Stored data
BEGIN
Lemma keeps_trans d1 d2 d3 : keeps d1 d2 -> keeps d2 d3 -> keeps d1 d3.
Proof. intros H1 H2 k w Hk Hw. apply H2; auto. Qed.

Lemma keeps_fill1 d k v : keeps d (fill1 d k v).
Proof.
  intros k' w Hk Hw. destruct (decide (k = k')) as [->|Hne].
  - rewrite fill1_get_eq. unfold unset. rewrite Hk. by destruct w.
  - by rewrite fill1_get_ne.
Qed.

Lemma keeps_fills d items : keeps d (fills d items).
Proof.
  revert d. induction items as [|[k v] items IH]; intros d; simpl.
  - apply keeps_refl.
  - eapply keeps_trans; [apply keeps_fill1 | apply IH].
Qed.

(** The loop over [val.items()] without [force_compatibility] is [fills]. *)
Lemma populate_kwargs_fills key val d items :
  populate_kwargs false key val (VDict d) items = Ok (VDict (fills d items)).
Proof.
  revert d. induction items as [|[k v] items IH]; intros d; simpl; [done|].
  unfold fill1, unset.
  destruct (dict_get d k) as [w|]; [|apply IH].
  rewrite andb_false_r. destruct w; apply IH.
Qed.

Lemma populate_kwargs_not_dict force key val d_key kv items :
  is_dict d_key = false ->
  populate_kwargs force key val d_key (kv :: items) = Raise TypeError.
Proof. destruct kv, d_key; simpl; done. Qed.

Lemma populate_items_cons c k v rest :
  populate_items false c ((k, v) :: rest) =
  let* c' := merge1 c k v in populate_items false c' rest.
Proof.
  unfold merge1, fill1, unset. simpl.
  destruct v as [| | | | |kwargs];
    try (destruct (dict_get c k) as [w|]; [|done];
         rewrite andb_false_r; by destruct w).
  destruct kwargs as [|kv kwargs]; [done|].
  destruct (dict_get c k) as [w|]; [|done].
  destruct (is_dict w) eqn:E.
  - destruct w; try done. by rewrite populate_kwargs_fills.
  - rewrite populate_kwargs_not_dict by done. by destruct w.
Qed.

(** What a successful iteration did. *)
Lemma merge1_cases c k v c' :
  merge1 c k v = Ok c' ->
  (v = VDict [] /\ c' = c) \/
  (exists kwargs d, v = VDict kwargs /\ dict_get c k = Some (VDict d) /\
                    c' = dict_set c k (VDict (fills d kwargs))) \/
  (is_dict v = false /\ c' = fill1 c k v).
Proof.
  unfold merge1. intros H.
  destruct v as [| | | | |kwargs];
    try (right; right; split; [done | congruence]).
  destruct kwargs as [|kv kwargs]; [left; split; congruence|].
  destruct (dict_get c k) as [w|] eqn:E; [|done].
  destruct w; try done.
  right; left. eexists _, _. repeat split; congruence.
Qed.

Lemma keeps_config_refl c : keeps_config c c.
Proof.
  intros k w Hk Hw. destruct w; try done.
  eexists. split; [done | apply keeps_refl].
Qed.

Lemma keeps_config_trans c1 c2 c3 :
  keeps_config c1 c2 -> keeps_config c2 c3 -> keeps_config c1 c3.
Proof.
  intros H1 H2 k w Hk Hw. specialize (H1 k w Hk Hw).
  destruct w; try (by apply (H2 k _ H1)).
  destruct H1 as (d' & Hk' & Hd).
  destruct (H2 k _ Hk' eq_refl) as (d'' & Hk'' & Hd').
  exists d''. split; [done | by eapply keeps_trans].
Qed.

Lemma keeps_keeps_config c c' : keeps c c' -> keeps_config c c'.
Proof.
  intros H k w Hk Hw. specialize (H k w Hk Hw).
  destruct w; try done. eexists. split; [done | apply keeps_refl].
Qed.

Lemma merge1_keeps c k v c' : merge1 c k v = Ok c' -> keeps_config c c'.
Proof.
  intros [[_ ->]|[(kwargs & d & _ & E & ->)|[_ ->]]]%merge1_cases.
  - apply keeps_config_refl.
  - intros k' w Hk Hw. destruct (decide (k = k')) as [<-|Hne].
    + rewrite E in Hk. injection Hk as <-.
      eexists. split; [apply dict_get_set_eq | apply keeps_fills].
    + rewrite dict_get_set_ne by done.
      destruct w; try done. eexists. split; [done | apply keeps_refl].
  - apply keeps_keeps_config, keeps_fill1.
Qed.

Lemma merge1_get_ne c k v c' k' :
  merge1 c k v = Ok c' -> k <> k' -> dict_get c' k' = dict_get c k'.
Proof.
  intros [[_ ->]|[(kwargs & d & _ & E & ->)|[_ ->]]]%merge1_cases Hne.
  - done.
  - by apply dict_get_set_ne.
  - by apply fill1_get_ne.
Qed.

Lemma settled_config_ext c c' k v :
  dict_get c' k = dict_get c k ->
  settled_config c' k v = settled_config c k v.
Proof. unfold settled_config, settled. by intros ->. Qed.

Lemma forallb_Forall_true {A} (f : A -> bool) (l : list A) :
  forallb f l = true <-> Forall (fun x => f x = true) l.
Proof.
  induction l as [|x l IH]; simpl.
  - split; [constructor | done].
  - rewrite andb_true_iff, Forall_cons, IH. done.
Qed.

Lemma forallb_settled_fills d items kwargs :
  forallb (fun kv => settled d kv.1 kv.2) kwargs = true ->
  forallb (fun kv => settled (fills d items) kv.1 kv.2) kwargs = true.
Proof.
  rewrite !forallb_forall. intros H kv Hin.
  by apply settled_fills, H.
Qed.

Lemma merge1_settled c k v c' :
  merge1 c k v = Ok c' -> settled_config c' k v = true.
Proof.
  intros [[-> ->]|[(kwargs & d & -> & E & ->)|[Hv ->]]]%merge1_cases.
  - done.
  - unfold settled_config. rewrite dict_get_set_eq.
    destruct kwargs; [done|].
    apply forallb_Forall_true, fills_settled.
  - destruct v; try done; apply fill1_settled.
Qed.

Lemma settled_config_merge1 c k v k' v' c' :
  settled_config c k v = true -> merge1 c k' v' = Ok c' ->
  settled_config c' k v = true.
Proof.
  intros Hs Hm. destruct (decide (k' = k)) as [->|Hne].
  2: { rewrite <- Hs. apply settled_config_ext.
       by eapply merge1_get_ne. }
  apply merge1_cases in Hm
    as [[_ ->]|[(kwargs' & d & _ & E & ->)|[Hv ->]]]; [done| |].
  - unfold settled_config, settled in *.
    rewrite dict_get_set_eq. rewrite E in Hs.
    destruct v as [| | | | |kwargs]; try done.
    destruct kwargs; [done|]. by apply forallb_settled_fills.
  - destruct v as [| | | | |kwargs]; try (by apply settled_fill1).
    revert Hs. unfold settled_config. destruct kwargs; [done|].
    unfold fill1, unset.
    destruct (dict_get c k) as [w|] eqn:E; [|done].
    destruct w; try done. by rewrite E.
Qed.

Lemma merge1_id c k v : settled_config c k v = true -> merge1 c k v = Ok c.
Proof.
  unfold settled_config, merge1. intros H.
  destruct v as [| | | | |kwargs]; try (by rewrite fill1_id).
  destruct kwargs as [|kv kwargs]; [done|].
  destruct (dict_get c k) as [w|] eqn:E; [|done].
  destruct w as [| | | | |d]; try done.
  rewrite fills_id; [by rewrite dict_set_same|].
  by apply forallb_Forall_true in H.
Qed.

Lemma populate_items_keeps c items c' :
  populate_items false c items = Ok c' -> keeps_config c c'.
Proof.
  revert c. induction items as [|[k v] items IH]; intros c.
  - intros [= <-]. apply keeps_config_refl.
  - rewrite populate_items_cons.
    destruct (merge1 c k v) as [c1|] eqn:E; [|done]. simpl.
    intros H. eapply keeps_config_trans; [by eapply merge1_keeps | by apply IH].
Qed.

Lemma settled_config_populate_items c items c' k v :
  settled_config c k v = true -> populate_items false c items = Ok c' ->
  settled_config c' k v = true.
Proof.
  revert c. induction items as [|[k' v'] items IH]; intros c Hs.
  - by intros [= <-].
  - rewrite populate_items_cons.
    destruct (merge1 c k' v') as [c1|] eqn:E; [|done]. simpl.
    apply IH. by eapply settled_config_merge1.
Qed.

Lemma populate_items_settled c items c' :
  populate_items false c items = Ok c' ->
  Forall (fun kv => settled_config c' kv.1 kv.2 = true) items.
Proof.
  revert c. induction items as [|[k v] items IH]; intros c.
  - constructor.
  - rewrite populate_items_cons.
    destruct (merge1 c k v) as [c1|] eqn:E; [|done]. simpl.
    intros H. constructor; [|by eapply IH].
    simpl. eapply settled_config_populate_items; [|done].
    by eapply merge1_settled.
Qed.

Lemma populate_items_id c items :
  Forall (fun kv => settled_config c kv.1 kv.2 = true) items ->
  populate_items false c items = Ok c.
Proof.
  induction items as [|[k v] items IH]; [done|].
  intros [H1 H2]%Forall_cons. simpl in H1.
  rewrite populate_items_cons, merge1_id by done. simpl. auto.
Qed.

(** ** Populating twice *)

Example populate_config_twice :
  let C := [("lr", VNone); ("model_kwargs", VDict [("pretrained", VBool false)])] in
  let T := Some [("lr", VInt 3);
                 ("model_kwargs", VDict [("pretrained", VBool true); ("depth", VInt 18)])] in
  let C' := [("lr", VInt 3);
             ("model_kwargs", VDict [("pretrained", VBool false); ("depth", VInt 18)])] in
  populate_config C T false = Ok C' /\ populate_config C' T false = Ok C'.
Proof. split; reflexivity. Qed.

(** ** C1: what is filled *)

Lemma unset_ext d d' k : dict_get d' k = dict_get d k -> unset d' k = unset d k.
Proof. unfold unset. by intros ->. Qed.

Lemma fills_get d items k :
  NoDup (keys items) -> dict_get (fills d items) k = filled d items k.
Proof.
  revert d. induction items as [|[k0 v0] items IH]; intros d; [done|].
  simpl. rewrite NoDup_cons. intros [Hk0 Hnd].
  rewrite IH by done. unfold filled. simpl.
  destruct (String.eqb_spec k0 k) as [->|Hne].
  - apply dict_get_None in Hk0. rewrite Hk0. apply fill1_get_eq.
  - rewrite (unset_ext d (fill1 d k0 v0)), fill1_get_ne; auto using fill1_get_ne.
Qed.

Lemma merged_ext c c' t k :
  dict_get c' k = dict_get c k -> merged c' t k = merged c t k.
Proof. unfold merged, unset. by intros ->. Qed.

Lemma kwargs_ready_ext c c' t :
  (forall k, k ∈ keys t -> dict_get c' k = dict_get c k) ->
  kwargs_ready c' t = kwargs_ready c t.
Proof.
  induction t as [|[k v] t IH]; [done|]. intros H. simpl.
  rewrite IH by (intros; apply H; by right).
  rewrite (H k) by left. done.
Qed.

Lemma kwargs_ready_cons c k v t :
  kwargs_ready c ((k, v) :: t) = kwargs_ready c [(k, v)] && kwargs_ready c t.
Proof. unfold kwargs_ready. simpl. by rewrite andb_true_r. Qed.

Lemma kwargs_ready_merge1 c k v :
  kwargs_ready c [(k, v)] = true -> exists c', merge1 c k v = Ok c'.
Proof.
  unfold merge1. simpl. destruct v as [| | | | |kwargs]; eauto.
  destruct kwargs; eauto.
  destruct (dict_get c k) as [w|]; [|done]. destruct w; eauto; done.
Qed.

Lemma populate_items_merged c t :
  NoDup (keys t) -> kwargs_ready c t = true ->
  exists c', populate_items false c t = Ok c' /\
             forall k, dict_get c' k = merged c t k.
Proof.
  revert c. induction t as [|[k0 v0] t IH]; intros c.
  - intros _ _. by exists c.
  - simpl keys. rewrite NoDup_cons. intros [Hk0 Hnd] Hr.
    rewrite kwargs_ready_cons in Hr.
    apply andb_true_iff in Hr as [Hr0 Hr].
    destruct (kwargs_ready_merge1 _ _ _ Hr0) as [c1 Hm].
    assert (Hother : forall k, k ∈ keys t -> dict_get c1 k = dict_get c k).
    { intros k Hk. eapply merge1_get_ne; [done|]. by intros ->. }
    destruct (IH c1) as (c' & Hc' & Hget); [done| |].
    { by rewrite (kwargs_ready_ext c). }
    exists c'. split.
    { rewrite populate_items_cons, Hm. done. }
    intros k. rewrite Hget. destruct (decide (k0 = k)) as [<-|Hne].
    + unfold merged at 1. apply dict_get_None in Hk0. rewrite Hk0.
      unfold merged. simpl. rewrite String.eqb_refl.
      apply merge1_cases in Hm
        as [[-> ->]|[(kwargs & d & -> & E & ->)|[Hv ->]]].
      * destruct (dict_get c k0) as [w|]; [|done]. by destruct w.
      * by rewrite dict_get_set_eq, E.
      * rewrite fill1_get_eq. by destruct v0.
    + rewrite (merged_ext c c1) by (by eapply merge1_get_ne).
      unfold merged. simpl. by destruct (String.eqb_spec k0 k).
Qed.

Lemma unique_keys_cons k v t :
  unique_keys ((k, v) :: t) = true ->
  (k ∉ keys t) /\ unique_keys t = true /\
  (forall kwargs, v = VDict kwargs -> NoDup (keys kwargs)).
Proof.
  unfold unique_keys. simpl.
  rewrite !andb_true_iff, !bool_decide_eq_true, NoDup_cons.
  intros [[Hk Hnd] [Hv Ht]]. repeat split; try done.
  intros kwargs ->. by apply bool_decide_eq_true in Hv.
Qed.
END
▶ [About this task]
In the records above, find each line that mentions the word "depth", and copy it.

▶ [Answer box]
                 ("model_kwargs", VDict [("pretrained", VBool true); ("depth", VInt 18)])] in
             ("model_kwargs", VDict [("pretrained", VBool false); ("depth", VInt 18)])] in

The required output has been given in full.